Herbert Chapman’s Era


1925 was the year that Henry Norris decided Arsenal were in need of a new manager. He would have never envisaged the impact that his chosen man had. Herbert Chapman joined Arsenal that very summer (1925) despite having managed Huddersfield Town to two Division One league titles and an FA Cup in the years prior.

Arsenal were lucky to avoid relegation in the previous season and this was Norris’ prompt for a new man at the helm. Chapman planned to take Arsenal to the top of English football. And his introduction came with an immediate effect. His first season and he’d managed to gain Arsenal their highest ever league placing, 2nd, along with an FA Cup Quarter Final. This was remarkable.

Arsenal reached their first FA Cup Final on April 23, 1927. Although we lost that game 1-0 to Cardiff City, it was significant in the fact it was the first and only time the FA Cup left England.

Chapman only had to wait three years further before bringing the FA Cup to Highbury, where we ironically overcame Huddersfield Town at Wembley in 1930. This triumph was to signal the start of Arsenal’s lengthy dominance of English football,  as well as making us the envy of the football world.
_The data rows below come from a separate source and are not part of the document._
(** The example of the docstring of [doi_to_url] *)
Example doi_to_url_acs :
  doi_to_url Sample.world_acs Sample.doi []
  = (Returned (Sample.acs_url, "ACS"),
     [EvRequestsGet "https://doi.org/10.1021/acscatal.9b05338"]).
Proof. vm_compute. reflexivity. Qed.

(** A batch of three DOIs: one pause after the first navigation, the wait
    for the page after the others *)
Example three_dois_trace :
  (process_dois Sample.world_acs ["a"; "b"; "c"] Sample.driver_ok 10
     (ProxyStr "none") []).2
  = [EvRequestsGet "https://doi.org/a"; EvDriverGet Sample.acs_url true;
     EvSleep 20000;
     EvFindElement "class name" "article__btn__secondary--pdf" true;
     EvClick true; EvSleep 3000;
     EvRequestsGet "https://doi.org/b"; EvDriverGet Sample.acs_url true;
     EvWaitForPageLoad 10; EvExecuteScript "return document.readyState";
     EvFindElement "class name" "article__btn__secondary--pdf" true;
     EvClick true; EvSleep 3000;
     EvRequestsGet "https://doi.org/c"; EvDriverGet Sample.acs_url true;
     EvWaitForPageLoad 10; EvExecuteScript "return document.readyState";
     EvFindElement "class name" "article__btn__secondary--pdf" true;
     EvClick true; EvSleep 3000].
Proof. vm_compute. reflexivity. Qed.

(** Without network no DOI resolves: no navigation and no pause *)
Example offline_trace :
  (process_dois Sample.world_offline ["a"; "b"] Sample.driver_ok 10
     ProxyNone []).2
  = [EvRequestsGet "https://doi.org/a"; EvRequestsGet "https://doi.org/b"].
Proof. vm_compute. reflexivity. Qed.

(** [close] twice on a session whose teardown raises: both calls return *)
Example close_twice_stuck :
  DOI2PDFDownloader.close_times 2 Sample.downloader []
  = (Returned tt, [EvQuit; EvQuit]).
Proof. vm_compute. reflexivity. Qed.

(** A DOI given as a string is one entry of the queue. *)
Example add_dois_string :
  DOI2PDFDownloader._queue
    (DOI2PDFDownloader.add_dois
       (DOI2PDFDownloader.add_dois Sample.downloader
          (DOI2PDFDownloader.ManyDois ["a"; "b"]))
       (DOI2PDFDownloader.OneDoi Sample.doi))
  = ["a"; "b"; "10.1021/acscatal.9b05338"].
Proof. reflexivity. Qed.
The next season saw the Club reach a real milestone, winning its first ever league title, with a record-breaking 66 points achievement proving Arsenal’s dominance in the process. 1931/32 saw only the Charity Shield to our name, although we were narrowly missed out on the League, finishing just two points behind Everton, as well as the FA Cup in which we lost the final 1-0 to Newcastle.

Winning ways returned the following year, we lifted the the League trophy in 1933 again, this time, and for the first time, in our red shirt with white sleeves; a tradition that has remained consistent since.

In January 1934 the Club would be stunned by tragic news. After watching an Arsenal Third Team match against Guildford City nursing a cold, Chapman’s condition quickly worsened. Soon afterwards, pneumonia set in. During the early hours of January 6, 1934, Herbert Chapman passed away at his home in Hendon aged 55.

Herbert Chapman’s philosophy was summarised when he once famously, and very accurately (even to this day), said

It is laid down by law that the team who scores the most goals wins. To accomplish this you must make sure that the defence is sound.

The tragedy did not put an end to Arsenal’s success fortunately, and the foundations that Chapman set down were built upon for the years to come. A second successive title was delivered in the following May. This was to swiftly became three in a row under the management of ex-director George Allison in 1934/35.

No league titles were to follow in the next two years although Arsenal did lift the FA Cup for the second time in their history after  a 1-0 win for the Gunners over Sheffield United on April, 25 1936.

In the penultimate season before the outbreak of World War Two, Arsenal were champions of England once again; their fifth league title in eight seasons.